Quantum
imaginary time evolution (QITE) is one of the promising
candidates for finding the eigenvalues and eigenstates of a Hamiltonian
on a quantum computer. However, the original proposal suffers from
large circuit depth and measurements due to the size of the Pauli
operator pool and Trotterization. To alleviate the requirement for
deep circuits, we propose a time-dependent drifting scheme inspired
by the qDRIFT algorithm [Phys. Rev. Lett.2019123070503]. We show that this drifting scheme
removes the depth dependency on the size of the operator pool and
converges inversely with respect to the number of steps. We further
propose a deterministic algorithm that selects the dominant Pauli
term to reduce the fluctuation for the ground state preparation. We
also introduce an efficient measurement reduction scheme across Trotter
steps that removes its cost dependence on the number of iterations.

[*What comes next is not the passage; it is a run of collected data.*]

(** C4 (amended).  For every declared data type other than the literal
    [string], and every input buffer made of NUL bytes, then white-space
    bytes, then NUL bytes (any of the three runs may be empty; [  \x00]
    is such a buffer), [Parse] returns an empty metric sequence and a nil
    error. *)
Theorem Parse_blank_buffer_empty (v : ValueParser) (nuls1 ws nuls2 : gostring) :
  DataType v ≠ lit "string" →
  Forall (fun c => c = NUL) nuls1 →
  Forall (fun c => isSpaceByte c = true) ws →
  Forall (fun c => c = NUL) nuls2 →
  Parse Metric Time New now v (nuls1 ++ ws ++ nuls2) = ([], None).
Proof.
  intros Htype H1 Hws H2. unfold Parse.
  rewrite isType_false by (by repeat constructor).
  change (byte_of 0) with NUL.
  rewrite Trim_NUL_blank by done.
  by rewrite TrimSpace_blank.
Qed.

(** C9.  For every declared data type outside the recognized set, the
    type switch of [Parse] converts nothing and gives no error: the value
    is the nil value whatever the token is.  So for every input buffer
    [Parse] returns no conversion error, and for every buffer that holds
    at least one white-space-delimited token once it is trimmed, what
    [Parse] returns is what [New] makes of the single field [value]
    holding the nil value rather than the token. *)
Theorem Parse_unrecognized_type_nil_value (v : ValueParser) :
  DataType v ∉ recognized_types →
  (∀ vStr, convert v vStr = (VNil, None))
  ∧ (∀ buf,
       Parse Metric Time New now v buf =
       match last (strings.Fields (bytes.TrimSpace (bytes.Trim buf NUL))) with
       | None => ([], None)
       | Some _ =>
           metric_result
             (New (MetricName v) (DefaultTags v) {[ lit "value" := VNil ]} now)
       end)
  ∧ (∀ buf,
       strings.Fields (bytes.TrimSpace (bytes.Trim buf NUL)) ≠ [] →
       Parse Metric Time New now v buf =
       metric_result (New (MetricName v) (DefaultTags v) {[ lit "value" := VNil ]} now)).
Proof.
  intros Hnot.
  assert (∀ buf,
            Parse Metric Time New now v buf =
            match last (strings.Fields (bytes.TrimSpace (bytes.Trim buf NUL))) with
            | None => ([], None)
            | Some _ =>
                metric_result
                  (New (MetricName v) (DefaultTags v) {[ lit "value" := VNil ]} now)
            end) as Hparse.
  { intros buf. unfold Parse. rewrite isType_false.
    - change (byte_of 0) with NUL. cbn [negb].
      destruct (last (strings.Fields (bytes.TrimSpace (bytes.Trim buf NUL))))
        as [tok|]; [|done].
      rewrite unrecognized_convert by done. unfold makeMetric, metric_result.
      by destruct (New _ _ _ _) as [m [err|]].
    - constructor; [|constructor]. intros Heq. apply Hnot. rewrite Heq.
      unfold recognized_types. set_solver. }
  split; [intros vStr; by apply unrecognized_convert|].
  split; [exact Hparse|].
  intros buf Htokens. rewrite Hparse.
  destruct (last (strings.Fields (bytes.TrimSpace (bytes.Trim buf NUL))))
    as [tok|] eqn:Hlast; [done|].
  by apply last_None in Hlast.
Qed.
(** * The write-behind appointment cache of the retell scheduling server

    A shallow embedding of the class [CacheService] (the service the routes
    import as [services/cache.service]), of the part of [IntakeQService] it
    calls, of the [appointment_cache] and [appointments] tables of the schema
    and of the [/book-appointment] route, followed by the properties of the
    synchronisation queue.

    The code is asynchronous TypeScript over a Postgres database (through the
    drizzle query builder) and an HTTP client.  Both are modelled by explicit
    state passing: a [world] holds the two tables and two effect counters, and
    an [environment] holds what the program cannot decide itself (the clock,
    the JSON builtins, database faults and the replies of the downstream
    API).  A computation is a function from a world to an outcome (a returned
    value or a thrown error) and a new world. *)

From Stdlib Require Import Ascii.
From stdpp Require Import gmap strings list pretty.

Local Open Scope Z_scope.

(** ** JavaScript values, errors and outcomes *)

Module Js.

(** A thrown [Error]; [message] is [None] when [error.message] is
    [undefined]. *)
Record Error := { message : option string }.

(** The result of evaluating an expression or awaiting a promise. *)
Inductive outcome (A : Type) :=
| Returned (a : A)
| Threw (e : Error).
Arguments Returned {A} a.
Arguments Threw {A} e.

(** JSON members of the flat objects exchanged with the downstream API. *)
Inductive prim :=
| Null
| Str (s : string)
| Num (n : Z).

(** The values that flow through [payload: any] and [response.data]:
    [undefined], a primitive, or an object with primitive members. *)
Inductive value :=
| Undefined
| Prim (p : prim)
| Obj (members : gmap string prim).

Global Instance prim_eq_dec : EqDecision prim.
Proof. solve_decision. Defined.

Global Instance value_eq_dec : EqDecision value.
Proof. solve_decision. Defined.

(** [v.k]: reading a property of [undefined] or [null] throws a TypeError;
    a missing property reads as [undefined] ([None]). *)
Definition get_property (v : value) (k : string) : outcome (option prim) :=
  match v with
  | Undefined | Prim Null =>
      Threw {| message := Some "Cannot read properties of undefined" |}
  | Prim _ => Returned None
  | Obj members => Returned (members !! k)
  end.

We analyze the main source of error for our scheme both theoretically
and numerically. We numerically test the validity of depth reduction,
convergence performance of our algorithms, and the faithfulness of
the approximation for our measurement reduction scheme on several
benchmark molecules. In particular, the results on the LiH molecule
give circuit depths comparable to that of the advanced adaptive variational
quantum eigensolver (VQE) methods while requiring much fewer measurements.